Arrow-right Camera
The Spokesman-Review Newspaper
Spokane, Washington  Est. May 19, 1883

Girl’s organs given to 3 babies

Nevaeh Miller
 (The Spokesman-Review)
Meghann M. Cuniff Staff writer

Doctors at Sacred Heart Medical Center knew Nevaeh Alana Miller wouldn’t make it when she arrived there on the afternoon of March 20. The baby girl had head trauma so severe that doctors said recovery was hopeless.

That was a Thursday. A priest baptized the child Friday night. The following day, seven months to the day after her birth, her parents decided to donate Nevaeh’s heart, kidneys and liver.

“We just looked them in their eyes and said ‘Nevaeh’s already in heaven. Let’s help some other child that doesn’t have to die,’ ” said Janet Stolz, the baby’s great-aunt. “She was and still is a beautiful baby because there’s three other babies that are still living because of her.”

Nevaeh died Saturday about noon after what police believe was abuse at the hands of her mother’s boyfriend, 22-year-old Jereme J. Bassett. Bassett remains in Spokane County Jail on a $1 million bond, charged with second-degree murder.

“Jereme’s story’s been all over the place, but Nevaeh’s story hasn’t been anywhere,” Stolz said Wednesday. “It’s her time to say, ‘Hey, I was a person, and I didn’t deserve this.’ She didn’t hurt anybody.”

Stolz learned of her great niece’s condition early Friday morning. A family member called her en route to the hospital. Nevaeh’s parents, Jennifer Wilcox and Brian Miller, were already there. Miller, who Stolz said is 20 or 21, is Stolz’s nephew.

Wilcox is in a state of shock, Stolz said, while Miller is angry. Media reports of Bassett’s drug problems and troubled childhood haven’t helped, she said.

“They say ‘poor Jereme.’ Nobody has said ‘poor Nevaeh,’ ” she said. “She was this little baby girl that was a joy to her mother and her father, just a joy. Her life was snubbed out.”

Wilcox, 22, returned from work March 20 to find her baby unresponsive in the room she and Bassett shared at the West Wynn Motel. Bassett had called her earlier to say Nevaeh had fallen and hit her head but seemed OK. He told police he tried to revive the child, then smoked marijuana with two friends who were visiting.

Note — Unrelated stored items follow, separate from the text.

(* ===== verification/AgentClient.v ===== *)
(** * internal/agent/http.go: the HTTP client of a node agent

    The methods of [agent.Client]; a client that is not the HTTP one answers
    for itself. *)
From S2P Require Import Prelude GoStrings GoNet GoJson K8s ApiTypes WireTypes Client.
From Stdlib Require Import Ascii.

(** [strings.TrimRight(s, "/")] *)
Fixpoint drop_slashes (s : string) : string :=
  match s with
  | String "/" s' => drop_slashes s'
  | _ => s
  end.
Definition TrimRightSlash (s : string) : string := string_rev (drop_slashes (string_rev s)).

Definition NewHTTPClient (baseURL : string) : AgentClient := HTTPAgent (TrimRightSlash baseURL).

(** A response body is decoded only when the caller wants one. *)
Definition decode_body (w : want) (path : string) (resp : http_response w)
    : result (decoded w) :=
  match w return http_response w → result (decoded w) with
  | WantNothing => λ _, Ok tt
  | _ => λ resp,
      match hr_Decoded resp with
      | Err e => Err (Wrapf "decode response for %s: %w" [path] e)
      | Ok v => Ok v
      end
  end resp.

Definition doJSON (baseURL path : string) (reqBody : json) (w : want)
    : M (result (decoded w)) :=
  r ← newRequest "POST" (baseURL +:+ path);
  match r with
  | Err e => Ret (Err (Wrapf "build request for %s: %w" [path] e))
  | Ok _ =>
      r ← httpDo w "POST" (baseURL +:+ path) (Marshal reqBody);
      match r with
      | Err e => Ret (Err (Wrapf "perform request for %s: %w" [path] e))
      | Ok resp =>
          if (hr_StatusCode resp <? 200)%Z || (hr_StatusCode resp >=? 300)%Z then
            Ret (Err (Errorf "request %s failed with status %d: %s"
                        [path; Itoa (hr_StatusCode resp); TrimSpace (hr_Body resp)]))
          else Ret (decode_body w path resp)
      end
  end.

Definition createReplica_json (req : CreateReplicaRequest) : json :=
  JObj ([("Path", JStr (crr_Path req)); ("Size", JStr (crr_Size req))]
        ++ omit_str "snapshotSource" (crr_SnapshotSource req)).
Definition path_json (key path : string) : json := JObj [(key, JStr path)].

Definition CreateReplica (a : AgentClient) (req : CreateReplicaRequest)
    : M (result CreateReplicaResponse) :=
  match a with
  | HTTPAgent baseURL =>
      doJSON baseURL "/replicas/create" (createReplica_json req) WantCreateReplica
  | OtherAgent id => ask (S := ctl) (AgentCreateReplica id req)
  end.
Definition DeleteReplica (a : AgentClient) (req : DeleteReplicaRequest) : M (result unit) :=
  match a with
  | HTTPAgent baseURL =>
      doJSON baseURL "/replicas/delete" (path_json "Path" (drr_Path req)) WantNothing
  | OtherAgent id => ask (S := ctl) (AgentDeleteReplica id req)
  end.
Definition DeleteSnapshot (a : AgentClient) (req : DeleteSnapshotRequest) : M (result unit) :=
  match a with
  | HTTPAgent baseURL =>
      doJSON baseURL "/snapshots/delete" (path_json "path" (dsr_Path req)) WantNothing
  | OtherAgent id => ask (S := ctl) (AgentDeleteSnapshot id req)
  end.
Definition GetReplica (a : AgentClient) (req : GetReplicaRequest)
    : M (result GetReplicaResponse) :=
  match a with
  | HTTPAgent baseURL =>
      doJSON baseURL "/replicas/get" (path_json "Path" (grr_Path req)) WantGetReplica
  | OtherAgent id => ask (S := ctl) (AgentGetReplica id req)
  end.

(** ** Lemmas *)

(** A call of an agent: what it asks for, and whether it succeeded. *)
Lemma doJSON_wp baseURL path body w :
  wp (doJSON baseURL path body w)
    (λ tr r, read_only tr ∧ (is_ok r = true → ∃ resp,
       tr = [ev (S:=ctl) (HttpNewRequest "POST" (baseURL +:+ path)) (Ok tt);
             ev (S:=ctl) (HttpDo w "POST" (baseURL +:+ path) (Marshal body)) (Ok resp)] ∧
       (200 ≤ hr_StatusCode resp < 300)%Z)).
Proof.
  unfold doJSON. ctl_steps; (split; [by repeat constructor|]); try done.
  intros Hok. destruct a. eexists. split; [done|].
  apply orb_false_iff in Heqb as [H1%Z.ltb_ge H2]. rw Z.geb_leb in H2.
  apply Z.leb_gt in H2. lia.
Qed.

(** The agent was asked for this replica and said it succeeded. *)
Definition provisioned (req : CreateReplicaRequest) (tr : trace) : Prop :=
  (∃ id resp, ev (S:=ctl) (AgentCreateReplica id req) (Ok resp) ∈ tr) ∨
  (∃ baseURL (resp : http_response WantCreateReplica),
     ev (S:=ctl) (HttpDo WantCreateReplica "POST" (baseURL +:+ "/replicas/create")
          (Marshal (createReplica_json req))) (Ok resp) ∈ tr ∧
     (200 ≤ hr_StatusCode resp < 300)%Z).

Lemma provisioned_app req tr1 tr2 :
  provisioned req tr1 ∨ provisioned req tr2 → provisioned req (tr1 ++ tr2).
Proof.
  intros [[(id & resp & H)|(u & resp & H & Hc)]|[(id & resp & H)|(u & resp & H & Hc)]];
    [left|right|left|right];
    first [exists id, resp|exists u, resp; split; [|done]];
    apply elem_of_app; [by left|by left|by right|by right].
Qed.

Lemma CreateReplica_wp a req :
  wp (CreateReplica a req)
    (λ tr r, read_only tr ∧ (is_ok r = true → provisioned req tr)).
Proof.
  destruct a as [u|id].
  - refine (wp_mono _ _ _ _ (doJSON_wp _ _ _ WantCreateReplica)). intros tr r [Hro H].
    split; [done|]. intros (resp & -> & Hc)%H. right. exists u, resp.
    split; [|done]. apply elem_of_cons. right. apply list_elem_of_here.
  - intros r. split; [by repeat constructor|]. destruct r as [resp|e]; [|done].
    intros _. left. exists id, resp. apply list_elem_of_here.
Qed.
Lemma DeleteSnapshot_read_only a req :
  wp (DeleteSnapshot a req) (λ tr _, read_only tr).
Proof.
  destruct a as [u|id].
  - refine (wp_mono _ _ _ _ (doJSON_wp _ _ _ WantNothing)). by intros tr r [].
  - intros r. by repeat constructor.
Qed.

Stolz said the two were staying at the motel while Wilcox saved for an apartment. They had been renting a place near the motel, but the landlord sold the building and they had to leave, Stolz said.

The two had been together a few months, Stolz said. Her nephew dated Wilcox for several months before Nevaeh’s birth. They remained friendly after their breakup, and Miller was “very active in Nevaeh’s life,” Stolz said.

Stolz said Nevaeh was a typical baby, “crawling and climbing on things. Learning how to form words. Experiencing new colors and new things. Just normal baby learning and growing.”

She described the weekend spent with Nevaeh in the hospital as horrible, and the details surrounding her death “mind-boggling.”

One of the most difficult parts of Nevaeh’s death was the hopelessness of the situation, Stolz said.

“You’re hoping beyond hope, yet you know nothing’s going to change,” she said. “You’re just sitting there waiting and thinking to yourself ‘Well, maybe a miracle will happen.’ But it doesn’t happen.”

The Neptune Society is cremating the child at no charge, Stolz said. Wilcox’s co-workers at the Veterans Affairs Hospital in Spokane are arranging a memorial service.

Nevaeh’s Friday night baptism came with assurance from the priest that the family needn’t worry about the baby’s eternal fate.

“She has no sins. There’s nothing she could have done,” Stolz said. “She was just starting life.”